Monday, July 12, 2010

Donostian

Donostian means "in San Sebastián" in Basque. I leave San Sebastián in two days. I have to confess that this makes me sadder than I´d expected to be. It´s been an incredibly fast two weeks. I´ve seen and done a lot and I would like to come back and live here for at least a year to really learn the language and see as much of this beautiful country as I can.

Here are some of the things I saw on a daily basis and to which I´ve grown very happily accustomed.

The railing along the long promenade above the beach is unique to the city in its shape and ornament and there are souvenir bookends and little pencil sharpeners for sale mounted by plastic replicas of its peculiar "o" shaped ballustrading.
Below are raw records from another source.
(** * Asset API views (apps/assets/api/asset.py)

    A shallow embedding of the five REST views of the assets application and
    of the part of the ORM and of the REST framework they rely on:
    query-parameter filtering in [AssetViewSet.get_queryset], the two action
    endpoints [AssetRefreshHardwareApi.retrieve] and
    [AssetAdminUserTestApi.retrieve], and the permission classes every view
    declares. *)

From Stdlib Require Import String.
From stdpp Require Import base option list strings gmap fin_maps.

Local Open Scope string_scope.
Local Open Scope list_scope.

(** ** Values, exceptions, responses *)

(** Primary keys travel as the text found in the URL or the query string.
    How a model turns that text into its key type is the models' concern
    ([..models] is not part of this file set): a key here is its text. *)
Abbreviation Id := string (only parsing).

(** JSON-like payloads: what a [Response] carries. A Python dict keeps its
    insertion order, so it is an association list. *)
#[warnings="-register-all"]
Inductive data : Type :=
| DStr (s : string)
| DList (items : list data)
| DDict (entries : list (string * data)).

Abbreviation Dict := (list (string * data)) (only parsing).

(** [d.values()] *)
Definition values (d : Dict) : list data := d.*2.

(** The exceptions the views and the framework raise. *)
Inductive Exception : Type :=
| Http404
| PermissionDenied.

Inductive result (A : Type) : Type :=
| Ok (a : A)
| Raise (e : Exception).
Arguments Ok {A} a.
Arguments Raise {A} e.

#[global] Instance result_ret : MRet result := λ A a, Ok a.
#[global] Instance result_bind : MBind result := λ A B f m,
  match m with
  | Ok a => f a
  | Raise e => Raise e
  end.

Definition is_Ok {A} (r : result A) : Prop := ∃ a, r = Ok a.

(** [rest_framework.response.Response(data, status=None)]; a response built
    without a status is sent with 200. *)
Record Response : Type := { resp_data : data; status_code : nat }.

Definition mkResponse (d : data) (status : option nat) : Response :=
  {| resp_data := d; status_code := default 200 status |}.

(** The status the framework answers with when a view raises. *)
Definition exception_status (e : Exception) : nat :=
  match e with
  | Http404 => 404
  | PermissionDenied => 403
  end.

(** ** Python truthiness of an optional string *)

(** [query_params.get(k)] is [None] or a string; [if x:] holds for a
    non-empty string only. *)
Definition truthy (x : option string) : bool :=
  match x with
  | Some s => negb (String.eqb s "")
  | None => false
  end.

(** The string inside a value already tested with [truthy]. *)
Definition str (x : option string) : string := default "" x.

(** ** Models (the columns and related managers the views read) *)

Record Asset : Type := {
  asset_cluster : option Id;   (* cluster foreign key, [cluster__id] *)
  asset_groups : list Id;      (* rows of the groups relation, [groups__id] *)
  asset_nodes : list Id        (* rows of the nodes relation, joined to Node *)
}.

(** Related managers are kept as the primary keys of the rows their [all()]
    returns: the views read nothing but [.id] from them. *)
Record AdminUser : Type := {
  asset_set : list Id;
  cluster_set : list Id
}.

Record SystemUser : Type := {
  get_clusters : list Id
}.

Record Node : Type := {
  node_key : string
}.

#[global] Instance Asset_eq_dec : EqDecision Asset.
Proof. solve_decision. Defined.

(** A table maps each primary key to its row, so a key names at most one
    row. *)
Record Database : Type := {
  Asset_objects : gmap Id Asset;
  AdminUser_objects : gmap Id AdminUser;
  SystemUser_objects : gmap Id SystemUser;
  Node_objects : gmap Id Node
}.

(** A model instance is a primary key with its row; a queryset evaluates to
    a list of instances, and a join over a many-valued relation can list one
    instance several times. *)
Abbreviation Instance A := (Id * A)%type (only parsing).
Abbreviation QuerySet := (list (Instance Asset)) (only parsing).

Definition pk {A} (x : Instance A) : Id := x.1.

(** [Model.objects.all()] *)
Definition objects_all {A} (table : gmap Id A) : list (Instance A) :=
  map_to_list table.

(** [django.shortcuts.get_object_or_404(Model, id=v)]; [v] is [None] when
    the caller read it from a dict that lacks the key. *)
Definition get_object_or_404 {A} (table : gmap Id A) (v : option Id)
  : result (Instance A) :=
  match v with
  | Some i =>
      match table !! i with
      | Some row => Ok (i, row)
      | None => Raise Http404
      end
  | None => Raise Http404
  end.

(** ** Queryset filters (one definition per lookup used by the views) *)

Module QS.

(** The cluster column holds one of [clusters]; a NULL column matches
    nothing. *)
Definition cluster_among (clusters : list Id) (a : Instance Asset) : Prop :=
  match asset_cluster a.2 with
  | Some c => c ∈ clusters
  | None => False
  end.

#[global] Instance cluster_among_dec clusters a : Decision (cluster_among clusters a).
Proof. unfold cluster_among. destruct (asset_cluster a.2); apply _. Defined.

(** [.filter(cluster__id=v)] *)
Definition cluster__id (v : Id) (qs : QuerySet) : QuerySet :=
  filter (λ a, asset_cluster a.2 = Some v) qs.

(** [.filter(groups__id=v)]: inner join with the groups relation, one
    result row per matching relation row. *)
Definition groups__id (v : Id) (qs : QuerySet) : QuerySet :=
  a ← qs; _ ← filter (λ g, g = v) (asset_groups a.2); [a].

(** [.filter(Q(cluster__id__in=clusters) | Q(id__in=ids))] *)
Definition cluster__id__in_or_id__in (clusters ids : list Id) (qs : QuerySet)
  : QuerySet :=
  filter (λ a, cluster_among clusters a ∨ pk a ∈ ids) qs.

(** [.filter(cluster__in=clusters)] *)
Definition cluster__in (clusters : list Id) (qs : QuerySet) : QuerySet :=
  filter (cluster_among clusters) qs.

(** The Node rows an asset is joined to through its nodes relation. *)
Definition joined_nodes (db : Database) (a : Instance Asset) : list Node :=
  nid ← asset_nodes a.2; option_list (Node_objects db !! nid).

(** [.filter(nodes__key__startswith=k)]: inner join with Node through the
    nodes relation, one result row per joined node whose key starts with
    [k]. *)
Definition nodes__key__startswith (db : Database) (k : string) (qs : QuerySet)
  : QuerySet :=
  a ← qs; _ ← filter (λ n, String.prefix k (node_key n) = true) (joined_nodes db a); [a].

(** [.filter(id__in=ids)] *)
Definition id__in (ids : list Id) (qs : QuerySet) : QuerySet :=
  filter (λ a, pk a ∈ ids) qs.

(** A queryset with every row [a] listed [m a] times in place of once:
    the shape of every filter above. *)
Definition expand (m : Instance Asset → nat) (qs : QuerySet) : QuerySet :=
  a ← qs; replicate (m a) a.

End QS.

(** ** Requests *)

Record User : Type := {
  is_valid : bool;
  is_superuser : bool;
  is_app : bool
}.

(** [query_params.get(k)] is the lookup [query_params request !! k]. *)
Record Request : Type := {
  user : User;
  query_params : gmap string string
}.

(** ** Permission classes *)

(** The permission classes come from [..hands], which is not part of this
    file set; each definition below is the [has_permission(request, view)]
    of one of them. *)

(** Modelled from the spec: [IsSuperUser] of [..hands], which demands a
    superuser. *)
Definition IsSuperUser (request : Request) : bool :=
  is_superuser (user request).

(** Modelled from the spec: [IsSuperUserOrAppUser] of [..hands], which
    demands a superuser or an app user. *)
Definition IsSuperUserOrAppUser (request : Request) : bool :=
  is_superuser (user request) || is_app (user request).

(** Modelled from the spec: [IsValidUser] of [..hands], which demands a
    valid user and nothing more. *)
Definition IsValidUser (request : Request) : bool :=
  is_valid (user request).

(** ** The world behind the views *)

Inductive Task : Type :=
| UpdateAssetHardwareInfo
| TestAssetConnectability.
Leaving Nº 26 Boulevard every day and turning into the alde zaharrean (Parte Vieja or Old Part), this is what I typically ran into. Small, ancient streets filled with restaurants, bars, purveyors of food and luxury items and, of course, tourists.

A beautiful old house.

A beautiful apartment building.
Everything is benevolently dominated by the Sagrado Corazon atop Mount Urgull.
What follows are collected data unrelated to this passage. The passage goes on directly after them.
(** * Merge-insertion sort (Ford-Johnson) of [merge-insertion.ts]

    A shallow embedding of the TypeScript module and the proofs of its
    specification.  JavaScript numbers that hold integers are modelled
    by [Z]; arrays by lists; the asynchronous comparator by the [Await]
    node of a small free monad, so that one function of the module is one
    tree of comparator queries. *)

From Stdlib Require Import ZArith Lia ZifyNat List Sorting.Sorted.
From stdpp Require Import base list numbers sorting strings.

Open Scope Z_scope.

(** ** Errors thrown by the module

    The first four are the [throw new Error(...)] statements of the source.
    [ErrUndefined] stands for a non-null assertion [x!] whose operand is
    [undefined], and [ErrOutOfFuel] for a loop of the model that was not
    given enough iterations; both are shown unreachable. *)
Inductive Error : Type :=
| ErrDuplicateItems     (* 'array may not contain duplicate items' *)
| ErrAlreadyInTarget    (* 'item is already in target array' *)
| ErrNegativeCount      (* 'must specify zero or more items' *)
| ErrRightNegative      (* 'right index may not be negative' *)
| ErrUndefined
| ErrOutOfFuel.

(** ** JavaScript array primitives *)

(** [array[i]] for a number [i] holding an integer: [undefined] ([None])
    outside of the array. *)
Definition at_index {A} (l : list A) (i : Z) : option A :=
  if i <? 0 then None else l !! Z.to_nat i.

(** The clamping of a relative index done by [slice] and [splice]. *)
Definition clamp_index (len i : Z) : Z :=
  if i <? 0 then Z.max (len + i) 0 else Z.min i len.

(** [array.slice(start, end)]. *)
Definition slice {A} (start end_ : Z) (l : list A) : list A :=
  let len := Z.of_nat (length l) in
  let s := clamp_index len start in
  let e := clamp_index len end_ in
  take (Z.to_nat (e - s)) (drop (Z.to_nat s) l).

(** [array.splice(start, 0, x)]: insertion of [x] before [start]. *)
Definition splice_insert {A} (start : Z) (x : A) (l : list A) : list A :=
  let s := Z.to_nat (clamp_index (Z.of_nat (length l)) start) in
  take s l ++ x :: drop s l.

(** [array.map((e,i) => [i, e])]. *)
Definition with_index {A} (l : list A) : list (Z * A) :=
  imap (fun i e => (Z.of_nat i, e)) l.

(** ** The group sizes: [_groupSizes]

    The generator is its state ([prev], [i]) and the step [gen_next] that
    runs the loop body up to the next [yield].  The sizes are integers
    here.  In the source they are binary64 numbers, which hold the first
    54 sizes exactly and round from the 55th on ([2^55 - size(54)] has 55
    significant bits); [gen_next_binary64] below is the step with that
    rounding.  An array of fewer than [2^32] items is cut with the first
    33 sizes at most. *)
Record GenState : Type := { gen_prev : Z; gen_i : Z }.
Antique monuments dedicated to great Basque mariners, usually accompanied by a prayer asking Mary to intercede on behalf of the town´s sailors and spare them for their waiting families as they searched every farther and ever longer in the ocean for cod and whale.
More recently, for many decades, Donostia hosted the royal family every summer. Where they went, so went Spain´s wealthy, powerful and famous. San Sebastián is no longer host to Europe´s crème de la crème but their traces can be found in the elegance of the boulevards, the names of the most pretigious buildings and in the grandiose villas built on the best promontories of the city. Above is Miramar, an English tudor palace built by the regent Queen Maria-Cristina.

With la reina Maria-Cristina came great prosperity and the township expressed its gratitude in monuments throughout the city. The statue above was erected in 1929, the year of her death.

Another monument to the regent who saw the nation through one of its darkest years, 1898, the year Spain lost the Spanish-American War and the last of her colonies in the Philippines, Cuba and Puerto Rico. From that point on, the Spanish have been trying to decide who they are if not a great empire. It´s a process that is still evolving as not only the Basque Country but Catalonia and Galicia make ever stronger demands for ever greater independence.
Donostia is also a modern city. Above is the Kursaal, a large exhibition, performance and conference center right on the beach at the mouth of the Urumea River.
This is where I have lived for two weeks. Maritxu and Valentin Legorburu´s spacious, airy apartment is the one on the top floor, in the center, Nº 26 Boulevard...
...Quinto Izquierda.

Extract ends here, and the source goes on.